The whole answer is the data below, retyped exactly.

═══ Exercise inputs ═══

(* ===== verification/Format.v ===== *)
(** * Formatted output of the C library

    Of [printf] and [snprintf] the model has what the formats of the repository use:
    literal text, [%llu], [%zu], [%d], [%03d], [%s] and [%%]. *)

From S2P Require Import Prelude Words Memory.
From Stdlib Require Strings.String.
From stdpp Require Export strings.
Local Open Scope Z_scope.

(** ** Printing *)

Definition digit (d : Z) : byte := byte.of_Z (48 + d).

(** The decimal digits of [n], most significant first; twenty suffice for 64 bits. *)
Fixpoint digits (fuel : nat) (n : Z) : list byte :=
  match fuel with
  | O => []
  | S fuel => (if n <? 10 then [] else digits fuel (n / 10)) ++ [digit (n mod 10)]
  end.

Definition print_u64 (n : Z) : list byte := digits 20 n.
Definition print_int (n : Z) : list byte :=
  if n <? 0 then Byte.x2d :: digits 20 (- n) else digits 20 n.

(** [%03d]: the sign, then zeros and digits up to a width of three. *)
Definition print_int3 (n : Z) : list byte :=
  let sign := if n <? 0 then [Byte.x2d] else [] in
  let ds := digits 20 (Z.abs n) in
  sign ++ replicate (3 - length sign - length ds) Byte.x30 ++ ds.

(** The directives of a format with their arguments. *)
Inductive directive :=
  | Lit (s : string)     (* literal text *)
  | Chr (b : byte)       (* one literal character: newline, quote, percent *)
  | Llu (n : Z)          (* [%llu] and [%zu] *)
  | Dec (n : Z)          (* [%d] *)
  | Dec3 (n : Z)         (* [%03d] *)
  | Str (bs : list byte) (* [%s], with the bytes of the string *).

Definition render (d : directive) : list byte :=
  match d with
  | Lit s => String.list_byte_of_string s
  | Chr b => [b]
  | Llu n => print_u64 n
  | Dec n => print_int n
  | Dec3 n => print_int3 n
  | Str bs => bs
  end.

Definition render_all (ds : list directive) : list byte := concat (map render ds).

(** [snprintf(buf, bufsize, ...)] with [bufsize > 0]: at most [bufsize - 1] bytes and a
    terminator are written, the length of the whole text is returned; writing past the
    end of the caller's buffer is undefined. *)
Definition snprintf (buf : list byte) (bufsize : Z) (ds : list directive) : option (Z * list byte) :=
  let text := render_all ds in
  let out := take (Z.to_nat (bufsize - 1)) text ++ [Byte.x00] in
  if zlen out <=? zlen buf then Some (zlen text, splice buf 0 out) else None.

(** The string an array holds: its bytes up to the first NUL.  Without one, reading it as a
    string runs past its end, which is undefined. *)
Fixpoint c_string (bs : list byte) : option (list byte) :=
  match bs with
  | [] => None
  | b :: bs => if decide (b = Byte.x00) then Some [] else cons b <$> c_string bs
  end.

Definition nl : directive := Chr Byte.x0a.
Definition quote : directive := Chr Byte.x22.
Definition percent : directive := Chr Byte.x25.

(** ** Reading numbers back *)

Definition digit_value (b : byte) : option Z :=
  let z := byte.unsigned b in if (48 <=? z) && (z <=? 57) then Some (z - 48) else None.

Definition flush (cur : option Z) : list Z := match cur with Some n => [n] | None => [] end.

(** The maximal runs of digits of a text, as numbers; [cur] is the run being read. *)
Fixpoint scan (cur : option Z) (bs : list byte) : list Z :=
  match bs with
  | [] => flush cur
  | b :: bs =>
      match digit_value b with
      | Some d => scan (Some (10 * default 0 cur + d)) bs
      | None => flush cur ++ scan None bs
      end
  end.

(** The arguments of a list of directives. *)
Definition arguments (ds : list directive) : list Z :=
  omap (fun d => match d with Llu n | Dec n => Some n | _ => None end) ds.

(** ** Lemmas *)

Lemma digit_value_digit d : 0 <= d < 10 -> digit_value (digit d) = Some d.
Proof.
  intros Hd. assert (d ∈ seqZ 0 10) as Hin by (apply elem_of_seqZ; lia).
  assert (Forall (fun d => digit_value (digit d) = Some d) (seqZ 0 10)) as Hall
    by (repeat constructor).
  rewrite Forall_forall in Hall. by apply Hall.
Qed.

Lemma scan_digits fuel n cur rest :
  0 <= n < 10 ^ Z.of_nat fuel -> (0 < fuel)%nat ->
  scan cur (digits fuel n ++ rest)
  = scan (Some (default 0 cur * 10 ^ Z.of_nat (length (digits fuel n)) + n)) rest.
Proof.
  revert n cur rest. induction fuel as [|fuel IH]; intros n cur rest Hn Hf; [lia|].
  cbn [digits]. case_zb.
  - cbn [app scan length]. rewrite digit_value_digit by (apply Z.mod_pos_bound; lia).
    rewrite Z.mod_small by lia. do 2 f_equal. lia.
  - assert (0 < fuel)%nat. { destruct fuel; [|lia]. simpl in Hn. lia. }
    rewrite Nat2Z.inj_succ, Z.pow_succ_r in Hn by lia.
    rewrite <- app_assoc. rewrite IH; [|split; [apply Z.div_pos; lia|apply Z.div_lt_upper_bound; lia]|done].
    cbn [app scan default]. rewrite digit_value_digit by (apply Z.mod_pos_bound; lia).
    rewrite length_app. cbn [length]. rewrite Nat2Z.inj_add, Z.pow_add_r by lia.
    change (10 ^ Z.of_nat 1) with 10. unfold id. do 2 f_equal.
    pose proof (Z.div_mod n 10 ltac:(lia)). lia.
Qed.

(** Text without digits ends the run being read. *)
Lemma scan_text cur bs rest :
  Forall (fun b => digit_value b = None) bs -> bs <> [] ->
  scan cur (bs ++ rest) = flush cur ++ scan None rest.
Proof.
  intros Hf Hne. destruct bs as [|b bs]; [done|]. apply Forall_cons in Hf as [Hb Hf].
  cbn [app scan]. rewrite Hb. f_equal. clear b Hb Hne.
  induction Hf as [|b bs Hb Hf IH]; [done|]. cbn [app scan]. rewrite Hb. cbn [flush app]. done.
Qed.

Lemma zlen_render ds : zlen (render_all ds) = foldr (fun d n => zlen (render d) + n) 0 ds.
Proof.
  unfold render_all. induction ds as [|d ds IH]; [done|]. cbn [map concat foldr].
  by rewrite zlen_app, IH.
Qed.

Lemma snprintf_run buf size ds :
  0 < size <= zlen buf ->
  let out := take (Z.to_nat (size - 1)) (render_all ds) ++ [Byte.x00] in
  snprintf buf size ds = Some (zlen (render_all ds), splice buf 0 out) /\ zlen out <= size.
Proof.
  intros Hs out. assert (zlen out <= size) as Ho.
  { unfold out, zlen in *. rewrite length_app, length_take. simpl. lia. }
  split; [|done]. unfold snprintf. fold out. by zb_true (zlen out <=? zlen buf).
Qed.

(** With room for all of the text. *)
Lemma snprintf_whole buf size ds :
  0 < size <= zlen buf -> zlen (render_all ds) < size ->
  exists buf', snprintf buf size ds = Some (zlen (render_all ds), buf') /\
  slice buf' 0 (zlen (render_all ds) + 1) = render_all ds ++ [Byte.x00].
Proof.
  intros Hs Hl. destruct (snprintf_run buf size ds Hs) as [E Ho]. eexists. split; [exact E|].
  pose proof (zlen_nonneg (render_all ds)).
  rewrite (take_ge (render_all ds)) in * by (unfold zlen in *; lia).
  assert (zlen (render_all ds ++ [Byte.x00]) = zlen (render_all ds) + 1) as Hz by (by rewrite zlen_app).
  rewrite <- Hz. apply slice_splice_same; lia.
Qed.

═══

#### Task output:
(* ===== verification/Format.v ===== *)
(** * Formatted output of the C library

    Of [printf] and [snprintf] the model has what the formats of the repository use:
    literal text, [%llu], [%zu], [%d], [%03d], [%s] and [%%]. *)

From S2P Require Import Prelude Words Memory.
From Stdlib Require Strings.String.
From stdpp Require Export strings.
Local Open Scope Z_scope.

(** ** Printing *)

Definition digit (d : Z) : byte := byte.of_Z (48 + d).

(** The decimal digits of [n], most significant first; twenty suffice for 64 bits. *)
Fixpoint digits (fuel : nat) (n : Z) : list byte :=
  match fuel with
  | O => []
  | S fuel => (if n <? 10 then [] else digits fuel (n / 10)) ++ [digit (n mod 10)]
  end.

Definition print_u64 (n : Z) : list byte := digits 20 n.
Definition print_int (n : Z) : list byte :=
  if n <? 0 then Byte.x2d :: digits 20 (- n) else digits 20 n.

(** [%03d]: the sign, then zeros and digits up to a width of three. *)
Definition print_int3 (n : Z) : list byte :=
  let sign := if n <? 0 then [Byte.x2d] else [] in
  let ds := digits 20 (Z.abs n) in
  sign ++ replicate (3 - length sign - length ds) Byte.x30 ++ ds.

(** The directives of a format with their arguments. *)
Inductive directive :=
  | Lit (s : string)     (* literal text *)
  | Chr (b : byte)       (* one literal character: newline, quote, percent *)
  | Llu (n : Z)          (* [%llu] and [%zu] *)
  | Dec (n : Z)          (* [%d] *)
  | Dec3 (n : Z)         (* [%03d] *)
  | Str (bs : list byte) (* [%s], with the bytes of the string *).

Definition render (d : directive) : list byte :=
  match d with
  | Lit s => String.list_byte_of_string s
  | Chr b => [b]
  | Llu n => print_u64 n
  | Dec n => print_int n
  | Dec3 n => print_int3 n
  | Str bs => bs
  end.

Definition render_all (ds : list directive) : list byte := concat (map render ds).

(** [snprintf(buf, bufsize, ...)] with [bufsize > 0]: at most [bufsize - 1] bytes and a
    terminator are written, the length of the whole text is returned; writing past the
    end of the caller's buffer is undefined. *)
Definition snprintf (buf : list byte) (bufsize : Z) (ds : list directive) : option (Z * list byte) :=
  let text := render_all ds in
  let out := take (Z.to_nat (bufsize - 1)) text ++ [Byte.x00] in
  if zlen out <=? zlen buf then Some (zlen text, splice buf 0 out) else None.

(** The string an array holds: its bytes up to the first NUL.  Without one, reading it as a
    string runs past its end, which is undefined. *)
Fixpoint c_string (bs : list byte) : option (list byte) :=
  match bs with
  | [] => None
  | b :: bs => if decide (b = Byte.x00) then Some [] else cons b <$> c_string bs
  end.

Definition nl : directive := Chr Byte.x0a.
Definition quote : directive := Chr Byte.x22.
Definition percent : directive := Chr Byte.x25.

(** ** Reading numbers back *)

Definition digit_value (b : byte) : option Z :=
  let z := byte.unsigned b in if (48 <=? z) && (z <=? 57) then Some (z - 48) else None.

Definition flush (cur : option Z) : list Z := match cur with Some n => [n] | None => [] end.

(** The maximal runs of digits of a text, as numbers; [cur] is the run being read. *)
Fixpoint scan (cur : option Z) (bs : list byte) : list Z :=
  match bs with
  | [] => flush cur
  | b :: bs =>
      match digit_value b with
      | Some d => scan (Some (10 * default 0 cur + d)) bs
      | None => flush cur ++ scan None bs
      end
  end.

(** The arguments of a list of directives. *)
Definition arguments (ds : list directive) : list Z :=
  omap (fun d => match d with Llu n | Dec n => Some n | _ => None end) ds.

(** ** Lemmas *)

Lemma digit_value_digit d : 0 <= d < 10 -> digit_value (digit d) = Some d.
Proof.
  intros Hd. assert (d ∈ seqZ 0 10) as Hin by (apply elem_of_seqZ; lia).
  assert (Forall (fun d => digit_value (digit d) = Some d) (seqZ 0 10)) as Hall
    by (repeat constructor).
  rewrite Forall_forall in Hall. by apply Hall.
Qed.

Lemma scan_digits fuel n cur rest :
  0 <= n < 10 ^ Z.of_nat fuel -> (0 < fuel)%nat ->
  scan cur (digits fuel n ++ rest)
  = scan (Some (default 0 cur * 10 ^ Z.of_nat (length (digits fuel n)) + n)) rest.
Proof.
  revert n cur rest. induction fuel as [|fuel IH]; intros n cur rest Hn Hf; [lia|].
  cbn [digits]. case_zb.
  - cbn [app scan length]. rewrite digit_value_digit by (apply Z.mod_pos_bound; lia).
    rewrite Z.mod_small by lia. do 2 f_equal. lia.
  - assert (0 < fuel)%nat. { destruct fuel; [|lia]. simpl in Hn. lia. }
    rewrite Nat2Z.inj_succ, Z.pow_succ_r in Hn by lia.
    rewrite <- app_assoc. rewrite IH; [|split; [apply Z.div_pos; lia|apply Z.div_lt_upper_bound; lia]|done].
    cbn [app scan default]. rewrite digit_value_digit by (apply Z.mod_pos_bound; lia).
    rewrite length_app. cbn [length]. rewrite Nat2Z.inj_add, Z.pow_add_r by lia.
    change (10 ^ Z.of_nat 1) with 10. unfold id. do 2 f_equal.
    pose proof (Z.div_mod n 10 ltac:(lia)). lia.
Qed.

(** Text without digits ends the run being read. *)
Lemma scan_text cur bs rest :
  Forall (fun b => digit_value b = None) bs -> bs <> [] ->
  scan cur (bs ++ rest) = flush cur ++ scan None rest.
Proof.
  intros Hf Hne. destruct bs as [|b bs]; [done|]. apply Forall_cons in Hf as [Hb Hf].
  cbn [app scan]. rewrite Hb. f_equal. clear b Hb Hne.
  induction Hf as [|b bs Hb Hf IH]; [done|]. cbn [app scan]. rewrite Hb. cbn [flush app]. done.
Qed.

Lemma zlen_render ds : zlen (render_all ds) = foldr (fun d n => zlen (render d) + n) 0 ds.
Proof.
  unfold render_all. induction ds as [|d ds IH]; [done|]. cbn [map concat foldr].
  by rewrite zlen_app, IH.
Qed.

Lemma snprintf_run buf size ds :
  0 < size <= zlen buf ->
  let out := take (Z.to_nat (size - 1)) (render_all ds) ++ [Byte.x00] in
  snprintf buf size ds = Some (zlen (render_all ds), splice buf 0 out) /\ zlen out <= size.
Proof.
  intros Hs out. assert (zlen out <= size) as Ho.
  { unfold out, zlen in *. rewrite length_app, length_take. simpl. lia. }
  split; [|done]. unfold snprintf. fold out. by zb_true (zlen out <=? zlen buf).
Qed.

(** With room for all of the text. *)
Lemma snprintf_whole buf size ds :
  0 < size <= zlen buf -> zlen (render_all ds) < size ->
  exists buf', snprintf buf size ds = Some (zlen (render_all ds), buf') /\
  slice buf' 0 (zlen (render_all ds) + 1) = render_all ds ++ [Byte.x00].
Proof.
  intros Hs Hl. destruct (snprintf_run buf size ds Hs) as [E Ho]. eexists. split; [exact E|].
  pose proof (zlen_nonneg (render_all ds)).
  rewrite (take_ge (render_all ds)) in * by (unfold zlen in *; lia).
  assert (zlen (render_all ds ++ [Byte.x00]) = zlen (render_all ds) + 1) as Hz by (by rewrite zlen_app).
  rewrite <- Hz. apply slice_splice_same; lia.
Qed.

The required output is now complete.